- _Task to complete_: Beginning at the line containing "out (declaredEngines p))" in the material below and ending at the line containing "entries ← wrap", return each line exactly and add nothing.

- _Records for this exercise_:
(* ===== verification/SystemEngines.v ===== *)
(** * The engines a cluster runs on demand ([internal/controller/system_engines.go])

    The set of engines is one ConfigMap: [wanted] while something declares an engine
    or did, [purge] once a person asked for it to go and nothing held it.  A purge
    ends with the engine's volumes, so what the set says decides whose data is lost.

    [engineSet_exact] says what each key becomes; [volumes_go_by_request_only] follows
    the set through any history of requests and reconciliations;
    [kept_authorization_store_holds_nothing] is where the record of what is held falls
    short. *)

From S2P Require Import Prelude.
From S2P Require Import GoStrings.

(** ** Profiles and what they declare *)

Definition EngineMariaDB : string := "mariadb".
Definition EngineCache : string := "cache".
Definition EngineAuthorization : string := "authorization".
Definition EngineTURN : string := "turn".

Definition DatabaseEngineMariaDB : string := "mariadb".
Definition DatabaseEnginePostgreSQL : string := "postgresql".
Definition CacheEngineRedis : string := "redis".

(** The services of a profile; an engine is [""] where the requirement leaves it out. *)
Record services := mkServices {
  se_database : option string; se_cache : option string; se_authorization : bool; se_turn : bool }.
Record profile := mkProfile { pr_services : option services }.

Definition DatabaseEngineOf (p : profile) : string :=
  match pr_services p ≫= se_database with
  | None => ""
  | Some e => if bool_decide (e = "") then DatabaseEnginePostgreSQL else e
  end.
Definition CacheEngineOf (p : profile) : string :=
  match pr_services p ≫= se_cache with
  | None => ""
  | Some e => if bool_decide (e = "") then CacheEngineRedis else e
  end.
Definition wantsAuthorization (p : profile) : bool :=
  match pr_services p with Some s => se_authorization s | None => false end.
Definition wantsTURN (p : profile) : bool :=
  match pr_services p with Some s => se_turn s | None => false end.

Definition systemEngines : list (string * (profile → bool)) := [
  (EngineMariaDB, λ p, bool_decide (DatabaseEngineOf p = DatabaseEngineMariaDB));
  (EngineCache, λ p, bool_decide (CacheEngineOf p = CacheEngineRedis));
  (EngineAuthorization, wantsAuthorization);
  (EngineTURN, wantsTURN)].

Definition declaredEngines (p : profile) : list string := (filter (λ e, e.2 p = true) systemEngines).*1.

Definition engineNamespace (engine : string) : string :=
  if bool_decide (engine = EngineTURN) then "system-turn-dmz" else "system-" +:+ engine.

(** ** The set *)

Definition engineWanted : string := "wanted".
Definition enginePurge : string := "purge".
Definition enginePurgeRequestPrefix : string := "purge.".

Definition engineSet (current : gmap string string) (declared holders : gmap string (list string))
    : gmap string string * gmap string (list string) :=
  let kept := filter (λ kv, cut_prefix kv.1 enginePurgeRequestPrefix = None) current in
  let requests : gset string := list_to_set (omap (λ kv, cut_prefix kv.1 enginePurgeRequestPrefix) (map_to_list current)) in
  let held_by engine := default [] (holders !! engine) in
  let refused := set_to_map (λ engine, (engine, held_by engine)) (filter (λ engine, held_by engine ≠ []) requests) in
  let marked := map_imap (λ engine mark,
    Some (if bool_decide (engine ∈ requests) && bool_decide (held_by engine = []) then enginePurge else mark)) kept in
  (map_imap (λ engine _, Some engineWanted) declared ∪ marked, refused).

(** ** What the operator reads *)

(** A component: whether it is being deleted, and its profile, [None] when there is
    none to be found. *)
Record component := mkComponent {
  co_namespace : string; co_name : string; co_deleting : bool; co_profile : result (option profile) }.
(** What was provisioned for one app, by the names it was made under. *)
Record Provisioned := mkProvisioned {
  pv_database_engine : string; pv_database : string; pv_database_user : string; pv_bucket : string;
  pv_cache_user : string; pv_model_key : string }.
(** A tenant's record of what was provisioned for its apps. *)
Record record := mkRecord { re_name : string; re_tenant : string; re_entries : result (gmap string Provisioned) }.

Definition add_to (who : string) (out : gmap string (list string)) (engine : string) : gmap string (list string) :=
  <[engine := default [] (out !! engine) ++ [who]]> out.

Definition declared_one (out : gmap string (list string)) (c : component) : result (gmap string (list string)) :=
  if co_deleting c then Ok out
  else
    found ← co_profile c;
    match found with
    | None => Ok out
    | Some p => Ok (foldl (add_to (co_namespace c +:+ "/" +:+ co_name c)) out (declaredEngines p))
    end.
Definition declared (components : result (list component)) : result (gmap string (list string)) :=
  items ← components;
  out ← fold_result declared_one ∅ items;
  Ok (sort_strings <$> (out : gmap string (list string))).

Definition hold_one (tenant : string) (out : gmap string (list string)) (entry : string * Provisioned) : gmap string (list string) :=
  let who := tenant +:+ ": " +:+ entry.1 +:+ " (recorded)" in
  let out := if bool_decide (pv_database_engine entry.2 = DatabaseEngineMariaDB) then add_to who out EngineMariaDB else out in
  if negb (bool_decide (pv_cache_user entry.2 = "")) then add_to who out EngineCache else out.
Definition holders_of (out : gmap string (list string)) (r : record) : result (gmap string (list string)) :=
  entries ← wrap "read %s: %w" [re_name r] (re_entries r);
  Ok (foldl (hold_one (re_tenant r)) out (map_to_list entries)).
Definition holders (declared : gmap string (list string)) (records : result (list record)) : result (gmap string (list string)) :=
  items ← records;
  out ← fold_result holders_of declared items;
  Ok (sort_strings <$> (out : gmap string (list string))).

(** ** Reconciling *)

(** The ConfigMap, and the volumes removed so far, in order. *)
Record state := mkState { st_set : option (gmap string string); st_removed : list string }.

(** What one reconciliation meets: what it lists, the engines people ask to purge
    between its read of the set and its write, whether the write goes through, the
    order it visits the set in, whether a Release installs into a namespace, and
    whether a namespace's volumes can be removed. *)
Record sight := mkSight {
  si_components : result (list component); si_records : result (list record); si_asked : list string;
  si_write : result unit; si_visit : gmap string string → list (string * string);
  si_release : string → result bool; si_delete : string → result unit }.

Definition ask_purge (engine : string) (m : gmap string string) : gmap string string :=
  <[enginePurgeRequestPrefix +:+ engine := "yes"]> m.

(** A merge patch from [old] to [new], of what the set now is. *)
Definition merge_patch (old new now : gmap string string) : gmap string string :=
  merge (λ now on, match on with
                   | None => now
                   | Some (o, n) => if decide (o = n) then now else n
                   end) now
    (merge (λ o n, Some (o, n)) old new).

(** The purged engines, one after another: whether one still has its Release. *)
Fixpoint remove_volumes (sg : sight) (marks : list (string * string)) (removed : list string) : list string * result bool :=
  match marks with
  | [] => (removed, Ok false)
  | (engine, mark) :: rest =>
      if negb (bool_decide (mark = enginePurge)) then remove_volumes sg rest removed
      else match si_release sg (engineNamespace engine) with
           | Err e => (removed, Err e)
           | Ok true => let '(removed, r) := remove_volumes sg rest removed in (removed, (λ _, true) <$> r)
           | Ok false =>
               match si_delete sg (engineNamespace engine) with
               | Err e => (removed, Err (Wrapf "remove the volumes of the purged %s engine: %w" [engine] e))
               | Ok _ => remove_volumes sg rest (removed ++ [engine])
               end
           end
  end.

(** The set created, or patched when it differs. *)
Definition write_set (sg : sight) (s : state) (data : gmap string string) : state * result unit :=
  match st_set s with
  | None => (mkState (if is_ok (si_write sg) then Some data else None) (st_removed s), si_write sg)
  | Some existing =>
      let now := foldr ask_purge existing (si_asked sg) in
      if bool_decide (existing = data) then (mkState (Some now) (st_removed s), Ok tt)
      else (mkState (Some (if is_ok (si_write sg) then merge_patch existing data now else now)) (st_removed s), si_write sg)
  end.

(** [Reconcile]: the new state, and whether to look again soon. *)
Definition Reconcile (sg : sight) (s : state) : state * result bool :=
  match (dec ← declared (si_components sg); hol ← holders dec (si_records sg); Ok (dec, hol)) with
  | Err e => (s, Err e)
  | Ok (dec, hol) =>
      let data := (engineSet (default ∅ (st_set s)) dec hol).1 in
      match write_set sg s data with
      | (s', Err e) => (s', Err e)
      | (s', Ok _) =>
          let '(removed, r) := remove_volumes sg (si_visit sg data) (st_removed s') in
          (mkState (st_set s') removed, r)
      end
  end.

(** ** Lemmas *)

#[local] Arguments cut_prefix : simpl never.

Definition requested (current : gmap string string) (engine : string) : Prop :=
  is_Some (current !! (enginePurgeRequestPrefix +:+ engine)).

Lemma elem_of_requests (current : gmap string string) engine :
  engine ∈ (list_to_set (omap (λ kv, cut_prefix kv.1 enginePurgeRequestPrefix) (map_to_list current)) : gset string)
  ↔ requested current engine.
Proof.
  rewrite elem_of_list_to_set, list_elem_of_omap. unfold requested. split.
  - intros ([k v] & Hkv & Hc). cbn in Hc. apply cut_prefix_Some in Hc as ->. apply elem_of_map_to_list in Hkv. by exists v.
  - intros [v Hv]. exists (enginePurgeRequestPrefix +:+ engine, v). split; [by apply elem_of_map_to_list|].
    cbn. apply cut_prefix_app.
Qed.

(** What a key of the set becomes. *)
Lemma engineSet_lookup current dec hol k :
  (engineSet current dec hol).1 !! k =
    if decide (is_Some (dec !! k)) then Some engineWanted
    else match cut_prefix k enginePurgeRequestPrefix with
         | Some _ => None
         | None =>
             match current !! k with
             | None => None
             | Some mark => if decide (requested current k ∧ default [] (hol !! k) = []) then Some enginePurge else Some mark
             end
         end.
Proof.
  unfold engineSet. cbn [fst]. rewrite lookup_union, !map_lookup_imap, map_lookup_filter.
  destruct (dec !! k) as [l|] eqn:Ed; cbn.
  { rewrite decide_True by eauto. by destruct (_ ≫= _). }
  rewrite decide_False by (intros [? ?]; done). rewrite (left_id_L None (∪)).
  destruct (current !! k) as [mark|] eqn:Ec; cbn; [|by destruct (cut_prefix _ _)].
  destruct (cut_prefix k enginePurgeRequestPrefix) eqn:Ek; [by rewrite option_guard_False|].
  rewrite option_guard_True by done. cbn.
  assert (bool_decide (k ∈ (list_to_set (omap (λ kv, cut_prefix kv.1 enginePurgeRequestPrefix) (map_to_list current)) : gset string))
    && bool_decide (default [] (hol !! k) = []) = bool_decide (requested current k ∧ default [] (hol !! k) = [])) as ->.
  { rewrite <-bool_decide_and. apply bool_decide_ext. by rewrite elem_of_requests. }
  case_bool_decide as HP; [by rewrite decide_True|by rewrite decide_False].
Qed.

---

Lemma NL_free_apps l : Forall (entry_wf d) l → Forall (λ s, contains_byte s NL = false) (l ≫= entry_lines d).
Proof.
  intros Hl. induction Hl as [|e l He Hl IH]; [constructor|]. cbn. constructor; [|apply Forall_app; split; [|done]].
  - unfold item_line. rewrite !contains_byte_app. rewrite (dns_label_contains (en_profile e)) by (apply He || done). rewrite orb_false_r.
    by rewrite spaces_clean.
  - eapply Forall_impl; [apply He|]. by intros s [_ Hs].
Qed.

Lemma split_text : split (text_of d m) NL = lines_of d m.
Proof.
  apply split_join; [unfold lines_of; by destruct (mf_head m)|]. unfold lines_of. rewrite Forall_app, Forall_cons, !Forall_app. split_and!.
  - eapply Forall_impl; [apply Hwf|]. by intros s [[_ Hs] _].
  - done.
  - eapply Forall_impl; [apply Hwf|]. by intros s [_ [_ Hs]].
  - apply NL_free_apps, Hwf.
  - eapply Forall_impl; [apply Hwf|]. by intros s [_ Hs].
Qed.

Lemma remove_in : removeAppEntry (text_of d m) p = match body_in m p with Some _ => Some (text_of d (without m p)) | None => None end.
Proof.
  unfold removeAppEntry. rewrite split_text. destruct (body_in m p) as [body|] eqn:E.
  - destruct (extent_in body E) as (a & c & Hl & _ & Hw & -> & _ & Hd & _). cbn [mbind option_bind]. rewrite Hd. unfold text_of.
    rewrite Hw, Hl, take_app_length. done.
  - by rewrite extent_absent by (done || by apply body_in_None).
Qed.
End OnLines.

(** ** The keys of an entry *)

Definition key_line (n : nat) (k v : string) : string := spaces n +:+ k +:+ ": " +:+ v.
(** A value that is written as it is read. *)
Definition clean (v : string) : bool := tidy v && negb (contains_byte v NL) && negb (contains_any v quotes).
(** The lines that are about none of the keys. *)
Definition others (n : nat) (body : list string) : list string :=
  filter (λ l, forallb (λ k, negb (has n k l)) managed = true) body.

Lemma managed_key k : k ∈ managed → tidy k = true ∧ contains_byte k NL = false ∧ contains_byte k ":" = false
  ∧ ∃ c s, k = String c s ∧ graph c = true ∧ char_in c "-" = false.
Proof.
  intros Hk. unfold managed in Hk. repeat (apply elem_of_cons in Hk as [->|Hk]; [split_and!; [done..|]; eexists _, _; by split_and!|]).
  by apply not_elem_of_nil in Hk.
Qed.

--

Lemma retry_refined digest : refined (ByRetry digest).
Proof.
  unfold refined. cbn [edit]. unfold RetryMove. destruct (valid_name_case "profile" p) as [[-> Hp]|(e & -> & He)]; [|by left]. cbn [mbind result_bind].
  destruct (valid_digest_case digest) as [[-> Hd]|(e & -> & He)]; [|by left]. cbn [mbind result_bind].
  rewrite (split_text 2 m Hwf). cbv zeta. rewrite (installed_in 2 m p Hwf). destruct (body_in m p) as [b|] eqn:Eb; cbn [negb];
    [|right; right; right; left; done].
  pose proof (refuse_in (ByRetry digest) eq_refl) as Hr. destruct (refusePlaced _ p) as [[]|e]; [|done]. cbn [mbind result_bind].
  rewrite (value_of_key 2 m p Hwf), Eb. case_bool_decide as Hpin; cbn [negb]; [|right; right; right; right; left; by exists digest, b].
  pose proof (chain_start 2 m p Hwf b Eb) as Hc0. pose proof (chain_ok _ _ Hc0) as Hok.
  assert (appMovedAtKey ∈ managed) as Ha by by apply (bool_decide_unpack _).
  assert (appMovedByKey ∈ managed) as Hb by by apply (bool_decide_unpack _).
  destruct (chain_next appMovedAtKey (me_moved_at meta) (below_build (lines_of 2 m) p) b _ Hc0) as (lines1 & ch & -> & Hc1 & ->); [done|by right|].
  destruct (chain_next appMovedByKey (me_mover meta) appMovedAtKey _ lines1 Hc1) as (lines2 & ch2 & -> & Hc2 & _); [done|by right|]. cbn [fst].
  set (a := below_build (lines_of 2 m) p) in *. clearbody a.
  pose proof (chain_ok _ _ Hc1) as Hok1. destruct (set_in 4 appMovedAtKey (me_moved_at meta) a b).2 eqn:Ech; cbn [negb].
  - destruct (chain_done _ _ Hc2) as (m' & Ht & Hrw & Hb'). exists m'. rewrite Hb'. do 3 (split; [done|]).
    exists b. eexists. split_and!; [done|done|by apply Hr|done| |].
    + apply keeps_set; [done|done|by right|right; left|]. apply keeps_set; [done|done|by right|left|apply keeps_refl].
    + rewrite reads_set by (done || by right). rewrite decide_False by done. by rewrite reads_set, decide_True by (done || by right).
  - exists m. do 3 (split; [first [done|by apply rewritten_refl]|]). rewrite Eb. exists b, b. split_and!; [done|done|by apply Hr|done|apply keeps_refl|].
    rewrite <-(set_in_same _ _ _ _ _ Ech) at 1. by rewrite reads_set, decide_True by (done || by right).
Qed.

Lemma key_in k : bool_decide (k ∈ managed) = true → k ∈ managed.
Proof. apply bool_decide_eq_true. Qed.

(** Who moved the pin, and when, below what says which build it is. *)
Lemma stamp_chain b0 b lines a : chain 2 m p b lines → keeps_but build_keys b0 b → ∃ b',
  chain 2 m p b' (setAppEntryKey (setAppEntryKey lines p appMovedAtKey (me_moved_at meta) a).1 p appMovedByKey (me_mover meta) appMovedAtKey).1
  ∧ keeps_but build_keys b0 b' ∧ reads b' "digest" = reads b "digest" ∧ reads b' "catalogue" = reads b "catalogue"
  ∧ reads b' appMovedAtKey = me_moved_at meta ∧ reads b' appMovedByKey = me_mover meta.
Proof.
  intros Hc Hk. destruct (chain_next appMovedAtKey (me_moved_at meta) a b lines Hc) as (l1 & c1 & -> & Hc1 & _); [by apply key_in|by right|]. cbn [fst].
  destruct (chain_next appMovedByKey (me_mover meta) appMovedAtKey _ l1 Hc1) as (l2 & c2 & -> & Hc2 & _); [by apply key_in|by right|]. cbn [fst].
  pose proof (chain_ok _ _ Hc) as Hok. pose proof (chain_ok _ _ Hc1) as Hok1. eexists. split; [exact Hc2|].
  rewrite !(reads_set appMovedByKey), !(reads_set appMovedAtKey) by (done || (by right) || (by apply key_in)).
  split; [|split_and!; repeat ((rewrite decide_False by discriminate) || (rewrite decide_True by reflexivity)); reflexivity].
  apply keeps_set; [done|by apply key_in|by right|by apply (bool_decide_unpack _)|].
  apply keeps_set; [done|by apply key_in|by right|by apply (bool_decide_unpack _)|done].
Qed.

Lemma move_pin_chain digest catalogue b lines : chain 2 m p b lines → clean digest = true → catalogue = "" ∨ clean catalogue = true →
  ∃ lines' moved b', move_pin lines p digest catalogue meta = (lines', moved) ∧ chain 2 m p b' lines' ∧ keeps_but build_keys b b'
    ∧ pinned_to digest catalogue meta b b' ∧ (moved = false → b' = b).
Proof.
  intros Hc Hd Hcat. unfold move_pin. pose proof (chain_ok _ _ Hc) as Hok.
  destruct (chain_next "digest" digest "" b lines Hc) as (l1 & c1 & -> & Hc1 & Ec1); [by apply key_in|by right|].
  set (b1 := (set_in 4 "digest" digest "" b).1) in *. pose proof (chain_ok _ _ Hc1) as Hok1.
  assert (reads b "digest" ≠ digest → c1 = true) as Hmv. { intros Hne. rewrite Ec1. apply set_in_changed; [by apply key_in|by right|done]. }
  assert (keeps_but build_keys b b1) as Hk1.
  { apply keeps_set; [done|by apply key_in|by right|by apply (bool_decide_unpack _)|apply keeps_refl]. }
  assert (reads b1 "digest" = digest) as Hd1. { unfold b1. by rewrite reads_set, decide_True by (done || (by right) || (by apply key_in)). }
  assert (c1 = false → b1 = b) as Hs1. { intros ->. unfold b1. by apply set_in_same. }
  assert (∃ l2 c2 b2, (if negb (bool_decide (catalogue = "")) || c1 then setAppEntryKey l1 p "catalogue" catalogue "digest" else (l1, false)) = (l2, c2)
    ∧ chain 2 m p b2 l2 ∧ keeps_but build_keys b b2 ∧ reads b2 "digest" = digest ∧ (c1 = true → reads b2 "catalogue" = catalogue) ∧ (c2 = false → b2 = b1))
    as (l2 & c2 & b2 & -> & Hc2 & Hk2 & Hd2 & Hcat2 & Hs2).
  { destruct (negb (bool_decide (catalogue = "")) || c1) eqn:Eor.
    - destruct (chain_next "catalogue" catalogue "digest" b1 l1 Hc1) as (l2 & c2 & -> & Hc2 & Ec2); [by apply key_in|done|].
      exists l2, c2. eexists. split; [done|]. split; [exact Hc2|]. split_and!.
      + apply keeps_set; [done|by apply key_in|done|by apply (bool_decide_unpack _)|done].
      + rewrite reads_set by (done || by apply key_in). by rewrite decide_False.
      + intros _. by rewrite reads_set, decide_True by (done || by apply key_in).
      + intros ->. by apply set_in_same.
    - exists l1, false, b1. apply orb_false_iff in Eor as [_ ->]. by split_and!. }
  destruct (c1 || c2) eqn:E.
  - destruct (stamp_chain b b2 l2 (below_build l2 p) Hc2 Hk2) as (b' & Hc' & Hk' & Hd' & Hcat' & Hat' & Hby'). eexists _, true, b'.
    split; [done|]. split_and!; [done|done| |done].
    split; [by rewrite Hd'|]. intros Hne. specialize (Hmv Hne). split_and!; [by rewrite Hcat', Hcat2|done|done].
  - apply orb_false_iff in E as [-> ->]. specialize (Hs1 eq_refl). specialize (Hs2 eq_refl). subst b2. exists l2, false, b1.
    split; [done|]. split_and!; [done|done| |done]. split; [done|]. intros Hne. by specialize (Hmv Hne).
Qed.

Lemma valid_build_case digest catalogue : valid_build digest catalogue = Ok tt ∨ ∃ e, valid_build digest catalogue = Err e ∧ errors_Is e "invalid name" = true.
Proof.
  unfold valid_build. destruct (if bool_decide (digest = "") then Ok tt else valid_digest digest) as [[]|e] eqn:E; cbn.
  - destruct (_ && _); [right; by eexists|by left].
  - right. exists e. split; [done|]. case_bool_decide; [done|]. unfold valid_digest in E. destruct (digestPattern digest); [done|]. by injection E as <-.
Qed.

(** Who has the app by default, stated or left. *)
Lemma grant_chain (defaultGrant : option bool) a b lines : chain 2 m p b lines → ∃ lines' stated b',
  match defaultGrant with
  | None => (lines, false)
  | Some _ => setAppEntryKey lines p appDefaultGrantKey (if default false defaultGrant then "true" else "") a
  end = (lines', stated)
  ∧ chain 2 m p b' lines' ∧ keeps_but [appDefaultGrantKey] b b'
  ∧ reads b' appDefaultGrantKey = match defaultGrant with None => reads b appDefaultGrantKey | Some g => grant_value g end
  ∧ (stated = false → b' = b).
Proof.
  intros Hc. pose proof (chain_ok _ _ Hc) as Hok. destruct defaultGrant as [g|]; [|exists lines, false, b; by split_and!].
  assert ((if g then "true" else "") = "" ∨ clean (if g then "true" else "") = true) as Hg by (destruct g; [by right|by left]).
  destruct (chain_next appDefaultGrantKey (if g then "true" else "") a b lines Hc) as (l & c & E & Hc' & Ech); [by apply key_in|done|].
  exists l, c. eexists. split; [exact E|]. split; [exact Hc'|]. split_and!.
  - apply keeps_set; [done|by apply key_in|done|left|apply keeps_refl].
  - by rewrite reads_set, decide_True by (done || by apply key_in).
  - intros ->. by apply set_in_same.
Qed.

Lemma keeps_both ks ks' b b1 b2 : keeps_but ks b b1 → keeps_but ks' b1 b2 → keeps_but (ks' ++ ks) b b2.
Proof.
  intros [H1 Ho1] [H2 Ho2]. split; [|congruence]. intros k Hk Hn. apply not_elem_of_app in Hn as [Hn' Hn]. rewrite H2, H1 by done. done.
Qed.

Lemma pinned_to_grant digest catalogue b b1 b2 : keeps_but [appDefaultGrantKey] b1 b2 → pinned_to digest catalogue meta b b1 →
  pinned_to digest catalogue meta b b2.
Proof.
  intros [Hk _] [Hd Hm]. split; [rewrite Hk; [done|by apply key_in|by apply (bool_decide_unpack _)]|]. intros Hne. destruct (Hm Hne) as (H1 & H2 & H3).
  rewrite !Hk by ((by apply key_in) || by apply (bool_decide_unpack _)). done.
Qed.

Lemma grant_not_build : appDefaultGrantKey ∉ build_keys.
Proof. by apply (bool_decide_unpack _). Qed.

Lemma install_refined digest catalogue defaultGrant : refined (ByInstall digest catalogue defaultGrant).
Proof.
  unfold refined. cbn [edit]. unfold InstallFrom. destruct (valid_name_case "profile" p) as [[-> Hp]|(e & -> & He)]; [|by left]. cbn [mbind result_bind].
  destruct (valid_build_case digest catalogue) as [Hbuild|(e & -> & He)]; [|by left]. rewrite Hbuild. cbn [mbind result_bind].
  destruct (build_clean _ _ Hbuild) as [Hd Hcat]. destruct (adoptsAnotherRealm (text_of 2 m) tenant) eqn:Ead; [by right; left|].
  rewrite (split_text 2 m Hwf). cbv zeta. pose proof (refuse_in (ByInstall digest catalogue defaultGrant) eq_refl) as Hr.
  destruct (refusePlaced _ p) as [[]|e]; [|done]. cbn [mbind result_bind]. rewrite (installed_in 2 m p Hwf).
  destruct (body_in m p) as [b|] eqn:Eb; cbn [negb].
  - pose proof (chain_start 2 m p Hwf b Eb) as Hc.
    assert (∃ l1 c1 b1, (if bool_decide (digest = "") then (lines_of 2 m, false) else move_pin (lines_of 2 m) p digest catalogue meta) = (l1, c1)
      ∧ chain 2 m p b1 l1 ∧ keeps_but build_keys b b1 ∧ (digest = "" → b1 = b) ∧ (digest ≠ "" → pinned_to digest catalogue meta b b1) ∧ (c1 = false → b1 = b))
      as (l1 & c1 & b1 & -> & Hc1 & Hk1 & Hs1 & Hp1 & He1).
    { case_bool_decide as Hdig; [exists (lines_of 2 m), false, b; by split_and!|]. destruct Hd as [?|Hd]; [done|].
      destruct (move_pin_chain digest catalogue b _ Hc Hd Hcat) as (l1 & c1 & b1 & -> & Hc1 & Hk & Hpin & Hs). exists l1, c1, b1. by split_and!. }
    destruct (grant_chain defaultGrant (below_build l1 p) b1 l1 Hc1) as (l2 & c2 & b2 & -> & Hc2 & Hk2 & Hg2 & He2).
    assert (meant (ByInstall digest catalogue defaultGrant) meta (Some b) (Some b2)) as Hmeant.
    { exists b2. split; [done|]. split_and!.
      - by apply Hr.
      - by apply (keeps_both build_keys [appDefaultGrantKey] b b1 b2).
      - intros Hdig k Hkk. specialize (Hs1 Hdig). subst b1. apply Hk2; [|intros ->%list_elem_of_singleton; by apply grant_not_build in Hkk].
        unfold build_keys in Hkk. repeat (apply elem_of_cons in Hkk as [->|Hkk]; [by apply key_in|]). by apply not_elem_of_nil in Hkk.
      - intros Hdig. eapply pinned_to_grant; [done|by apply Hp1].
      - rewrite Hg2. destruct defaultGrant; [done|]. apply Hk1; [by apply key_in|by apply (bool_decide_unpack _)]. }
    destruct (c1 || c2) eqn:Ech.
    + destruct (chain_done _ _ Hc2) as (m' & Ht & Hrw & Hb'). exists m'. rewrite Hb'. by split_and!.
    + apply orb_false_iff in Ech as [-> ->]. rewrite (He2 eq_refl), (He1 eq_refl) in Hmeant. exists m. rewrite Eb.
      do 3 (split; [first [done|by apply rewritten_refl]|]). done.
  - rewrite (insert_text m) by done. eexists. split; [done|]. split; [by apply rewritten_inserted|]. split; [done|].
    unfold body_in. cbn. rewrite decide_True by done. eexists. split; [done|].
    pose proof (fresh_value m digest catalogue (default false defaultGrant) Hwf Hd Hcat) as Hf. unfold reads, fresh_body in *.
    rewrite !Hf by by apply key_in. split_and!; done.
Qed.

- _Solution to this problem_:
    | Some p => Ok (foldl (add_to (co_namespace c +:+ "/" +:+ co_name c)) out (declaredEngines p))
    end.
Definition declared (components : result (list component)) : result (gmap string (list string)) :=
  items ← components;
  out ← fold_result declared_one ∅ items;
  Ok (sort_strings <$> (out : gmap string (list string))).

Definition hold_one (tenant : string) (out : gmap string (list string)) (entry : string * Provisioned) : gmap string (list string) :=
  let who := tenant +:+ ": " +:+ entry.1 +:+ " (recorded)" in
  let out := if bool_decide (pv_database_engine entry.2 = DatabaseEngineMariaDB) then add_to who out EngineMariaDB else out in
  if negb (bool_decide (pv_cache_user entry.2 = "")) then add_to who out EngineCache else out.
Definition holders_of (out : gmap string (list string)) (r : record) : result (gmap string (list string)) :=
  entries ← wrap "read %s: %w" [re_name r] (re_entries r);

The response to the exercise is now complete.